» **WHAT TO WORK ON**:
Only lines containing "values" are wanted from the data below. Copy those lines.

» **THE INPUT**:
Lemma contract_decrypt_spec :
  (N.of_nat (length given) < u8_val t →
    BF.decrypt e contract_vdks contract_pks = Err BF.EInsufficientDerivedKeys)%N ∧
  ((u8_val t ≤ N.of_nat (length given))%N →
    ∃ ps o, interpolates ps ∧ BF.decrypt e contract_vdks contract_pks = Ok o ∧
      ∀ m, o = Some m ↔ finish ps m).
Proof.
  destruct public_keys_indices_spec as (pki & Hpki & HF).
  unfold BF.decrypt. cbv zeta. rewrite bind_assert.
  2: { apply forallb_forall. intros vdk (ks & -> & _)%list_elem_of_In%list_elem_of_fmap.
    cbn. by rewrite !bool_decide_eq_true_2. }
  rewrite (bind_ok _ _ ()).
  2: { apply assert_all_unique_iff. unfold contract_vdks. rewrite <-list_fmap_compose.
    by rewrite list_fmap_id. }
  rewrite (bind_ok _ _ ()).
  2: { apply assert_all_unique_iff. unfold contract_pks. rewrite <-list_fmap_compose.
    by rewrite list_fmap_id. }
  rewrite Hpki, bind_Ok, (bind_ok _ _ () (public_keys_used pki HF)), indices_per_vdk_spec, bind_Ok.
  fold given. split; intros Hlen.
  { unfold move_assert at 1. by rewrite (proj2 (N.leb_gt _ _)). }
  rewrite bind_assert by (by apply N.leb_le).
  change (KD.hash_to_g1_with_dst (BF.create_full_id pkg oid)) with (hash_to_g1 full_id).
  rewrite decrypted_shares_spec, bind_Ok, given_indices_spec, bind_Ok.
  destruct interpolate_given as (ps & -> & Hps); [by intros E; rewrite E in Hlen; simpl in Hlen; lia|].
  rewrite bind_Ok. exists ps. pose proof Hps as (Hps32 & _ & _).
  assert (MP.get_constant_term <$> ps = share_of (MP.coefficients <$> ps) u8_zero) as ->.
  { unfold share_of. rewrite <-list_fmap_compose. apply list_fmap_ext. intros _ p _. simpl.
    by rewrite evaluate_peval, mp_constant_term. }
  unfold finish. cbv zeta. destruct (existsb _ ps) eqn:Hdeg.
  { exists None. split_and!; [done..|]. intros m. split; [done|].
    intros [Hd%degrees_spec _]. congruence. }
  rewrite degrees_spec in Hdeg.
  rewrite bf_decrypt_randomness_spec, bind_Ok by apply bf_derive_key_length.
  destruct (decrypt_randomness er _) as [r| |];
    [|by exists None; split_and!; [done..|]; intros m; split; [|intros (_ & ? & ? & _)]..].
  unfold BF.verify_nonce. case_bool_decide as Hn; cbn [negb].
  2: { exists None. split_and!; [done..|]. intros m. split; [done|].
    by intros (_ & r' & [= <-] & ? & _). }
  rewrite length_fmap. fold remaining.
  rewrite (remaining_pks_spec pki HF), bind_Ok, (remaining_shares_spec r Hn), bind_Ok.
  rewrite (verified_spec ps Hps32), bind_Ok.
  destruct (existsb negb _) eqn:Hver.
  - exists None. split_and!; [done..|]. intros m. split; [done|].
    intros (_ & r' & _ & _ & Hrem & _). apply not_false_iff_true in Hver. destruct Hver.
    apply existsb_negb. intros i Hi. by apply bool_decide_eq_true, Hrem.
  - rewrite hc_decrypt_spec by done. eexists. split_and!; [done..|]. intros m.
    rewrite existsb_negb in Hver. split.
    + intros Hm. split; [done|]. exists r. split_and!; [done..| |].
      * intros i Hi. by apply (bool_decide_eq_true_1 _), Hver.
      * by destruct (hmac256ctr_decrypt _ _ _ _); [injection Hm as ->|..].
    + by intros (_ & r' & _ & _ & _ & ->).
Qed.

Context (Hheld : (u8_val t ≤ N.of_nat (length given))%N).

Lemma opened_valid : valid_shares (opened_shares obj usks).
Proof.
  apply (valid_shares_sublist _ services.*2); [apply (opened_shares_sublist obj)|done..|].
  intros E. pose proof (Permutation_length opened_perm) as Hl.
  rewrite E, length_fmap in Hl. simpl in Hl. lia.
Qed.
Lemma request_answered self v path data w host payload r rest envelope :
  endpoint self = Some host ->
  match data with Some d => str_encode d = Some payload | None => True end ->
  device w = Ret r :: rest ->
  body r = Some (JObj envelope) ->
  request self v path data w =
    (let err := default JNull (dget (lit "error") envelope) in
     if truthy err then Raise (RemotePlayerError err) else Ret r,
     answered {| req_verb := v;
                 req_url := lit "https://" ++ host ++ lit "/" ++ path;
                 req_data := match data with Some _ => Some payload | None => None end;
                 req_verify := verify self |} rest w).
Proof.
  intros Hend Henc Hdev Hbody.
  unfold request. rewrite Hend. simpl attr.
  erewrite bind_ret by reflexivity.
  destruct data as [d|].
  - unfold encode. rewrite Henc.
    erewrite bind_ret by reflexivity.
    erewrite bind_ret by (unfold session_request; rewrite Hdev; reflexivity).
    unfold response_json. rewrite Hbody.
    erewrite bind_ret by reflexivity.
    unfold get. destruct (dget (lit "error") envelope) as [err|]; simpl.
    + erewrite bind_ret by reflexivity. destruct (truthy err); reflexivity.
    + reflexivity.
  - erewrite bind_ret by reflexivity.
    erewrite bind_ret by (unfold session_request; rewrite Hdev; reflexivity).
    unfold response_json. rewrite Hbody.
    erewrite bind_ret by reflexivity.
    unfold get. destruct (dget (lit "error") envelope) as [err|]; simpl.
    + erewrite bind_ret by reflexivity. destruct (truthy err); reflexivity.
    + reflexivity.
Qed.

(** C1. Whatever the verb and whatever the status code, once the device
    has answered with an envelope, [request] raises [RemotePlayerError]
    carrying the envelope's [error] member when that member is truthy
    (present and not empty), and returns the response, whose [json()] is
    the envelope, otherwise. *)
Theorem request_error_envelope self v path data w host r rest envelope :
  endpoint self = Some host ->
  (forall d, data = Some d -> str_encode d <> None) ->
  device w = Ret r :: rest ->
  body r = Some (JObj envelope) ->
  fst (request self v path data w) =
    match dget (lit "error") envelope with
    | Some error =>
        if truthy error then Raise (RemotePlayerError error) else Ret r
    | None => Ret r
    end.
Proof.
  intros Hend Henc Hdev Hbody.
  assert (exists payload,
    match data with Some d => str_encode d = Some payload | None => True end)
    as [payload Hp].
  { destruct data as [d|]; [|exists []; exact I].
    destruct (str_encode d) as [b|] eqn:E; [exists b; reflexivity|].
    exfalso; exact (Henc d eq_refl E). }
  rewrite (request_answered self v path data w host payload r rest envelope)
    by assumption.
  simpl. destruct (dget (lit "error") envelope); reflexivity.
Qed.

Lemma request_error_envelope_witness :
  fst (request ready_client POST (lit "webapi/AudioStation/remote_player.cgi")
         (Some (lit "api=SYNO.AudioStation.RemotePlayer&version=3&method=list"))
         (world_of [reply 500 [(lit "success", JBool false);
                               (lit "error", error_119)]] [] []))
  = Raise (RemotePlayerError error_119).
Proof.
  apply (request_error_envelope ready_client POST _ _ _ (lit "nas:5001")
           {| status_code := 500;
              body := Some (JObj [(lit "success", JBool false);
                                  (lit "error", error_119)]) |}
           [] [(lit "success", JBool false); (lit "error", error_119)]).
  - reflexivity.
  - intros d [= <-]. vm_compute. discriminate.
  - reflexivity.
  - reflexivity.
Defined.

Lemma str_encode_app a b :
  str_encode (a ++ b) =
    match str_encode a, str_encode b with
    | Some x, Some y => Some (x ++ y)
    | _, _ => None
    end.
Proof.
  induction a as [|c a IH]; simpl.
  - destruct (str_encode b); reflexivity.
  - rewrite IH. destruct (utf8_codepoint c); [|reflexivity].
    destruct (str_encode a); [|reflexivity].
    destruct (str_encode b); [|reflexivity].
    rewrite app_assoc. reflexivity.
Qed.
(** * Brinson performance attribution (13_portfolio-evaluation.ipynb)

    A shallow embedding of [brinson_decomposition] and of the data frame it
    reads, over exact rational arithmetic ([Qc], canonical rationals, so
    that equal numbers are equal terms): the statements proved on it are
    statements about the formulas in exact arithmetic.  The code itself
    computes in binary64; module [Float64] below replays the same lines on
    primitive floats, and shows on the notebook's tables which identities
    of the exact reading are lost to rounding. *)

From Stdlib Require Import QArith Qcanon Qround PrimFloat.
From stdpp Require Import gmap strings list fin_maps numbers.

Local Open Scope Qc_scope.

(** ** Segments

    One row of the attribution table.  The notebook keeps the rows as four
    parallel columns of a data frame indexed by the asset class; the record
    is the row view of the same data. *)

Record SegmentRecord := mkSegment {
  segment_id : string;
  w_p : Qc;
  r_p : Qc;
  w_b : Qc;
  r_b : Qc
}.

(** ** Series

    The part of a pandas Series the code uses: the values of one column, in
    index order.  All series met by [brinson_decomposition] are columns of
    one frame or results of arithmetic on them, so they carry the very same
    index and pandas combines them position by position.  The cells are
    exact rationals here: no operation rounds and no cell is NaN.  The
    rounding operations are those of [Float64.Series]. *)

Module Series.

Definition t := list Qc.

(** [a - b] *)
Definition sub (a b : t) : t := zip_with Qcminus a b.

(** [a * b] *)
Definition mul (a b : t) : t := zip_with Qcmult a b.

(** [a.sum()]: the values are added from the left, starting at 0, which is
    also the sum of the empty series.  (Rationals have no NaN to skip.) *)
Definition sum (a : t) : Qc := fold_left Qcplus a 0.

End Series.

(** ** Data frames and the errors of subscripting *)

Inductive exn :=
| KeyError (k : string).

#[global] Instance exn_ret : MRet (sum exn) := λ _ x, inr x.
#[global] Instance exn_bind : MBind (sum exn) := λ _ _ f m,
  match m with
  | inl e => inl e
  | inr x => f x
  end.
#[global] Instance exn_fmap : FMap (sum exn) := λ _ _ f m,
  match m with
  | inl e => inl e
  | inr x => inr (f x)
  end.

Record DataFrame := mkDataFrame {
  index : list string;
  columns : gmap string (list Qc)
}.

(** Every column is as long as the index. *)
Definition well_formed (df : DataFrame) : Prop :=
  map_Forall (λ _ c, length c = length (index df)) (columns df).
(** * Abaqus input-file editing: the [grains.abaqus] module

    A shallow embedding of [src/grains/abaqus.py] (classes [Material] and
    [Geometry], functions [validate_file]) together with the properties of
    its keyword-block locator, record extractor, serializer and splicer.

    Conventions of the embedding.
    - Text is [string]; a character is an [ascii] code.  The regular
      expressions of the source are interpreted on ASCII text, where
      Python's [\w] is [[A-Za-z0-9_]] and [\s] is the set of codes
      9-13, 28-31 and 32.
    - A file is the sequence of its bytes, one character each.  The source
      opens every file in text mode: iterating a file, and [readlines],
      deliver its lines under universal newlines, where a carriage return
      with a line feed behind it, and a carriage return alone, end a line as
      a line feed does and arrive as one line feed.  Writing stores the
      characters as they are, a line feed as a line feed (the POSIX
      convention).
    - A Python [dict] is an association list in insertion order with unique
      keys; assigning to an existing key keeps the key's position.
    - A local variable that may be unbound is an [option]; reading it while
      unbound raises [UnboundLocalError].
    - A method is a function from the instance and the outside world to an
      outcome, the instance and the world afterwards, so that what a call has
      already assigned when it raises stays visible. *)

From Stdlib Require Import String Ascii List ZArith Lia Bool.
From Stdlib Require Import PrimFloat.
From Stdlib Require Floats Uint63.
Import ListNotations.

Open Scope string_scope.
Open Scope list_scope.

(* ================================================================== *)
(** ** Python strings *)

Module PyStr.

(** The newline character and the one-character string holding it. *)
Definition newline : ascii := ascii_of_nat 10.
Definition nl : string := String newline EmptyString.
Definition comma : ascii := ascii_of_nat 44.
Definition star : ascii := ascii_of_nat 42.

Definition in_range (lo hi : nat) (c : ascii) : bool :=
  (lo <=? nat_of_ascii c)%nat && (nat_of_ascii c <=? hi)%nat.

(** [\w] on ASCII text. *)
Definition is_word (c : ascii) : bool :=
  in_range 48 57 c || in_range 65 90 c || in_range 97 122 c
  || Ascii.eqb c (ascii_of_nat 95).

(** [\s] on ASCII text. *)
Definition is_space (c : ascii) : bool :=
  in_range 9 13 c || in_range 28 32 c.

(** Case folding used by [re.IGNORECASE] on ASCII letters. *)
Definition lower (c : ascii) : ascii :=
  if in_range 65 90 c then ascii_of_nat (nat_of_ascii c + 32) else c.

(** [s[0:-1]]: every character but the last; the empty string stays. *)
Fixpoint drop_last (s : string) : string :=
  match s with
  | EmptyString => EmptyString
  | String c rest =>
      match rest with
      | EmptyString => EmptyString
      | String _ _ => String c (drop_last rest)
      end
  end.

» **TASK OUTPUT**:
    The part of a pandas Series the code uses: the values of one column, in
(** [a.sum()]: the values are added from the left, starting at 0, which is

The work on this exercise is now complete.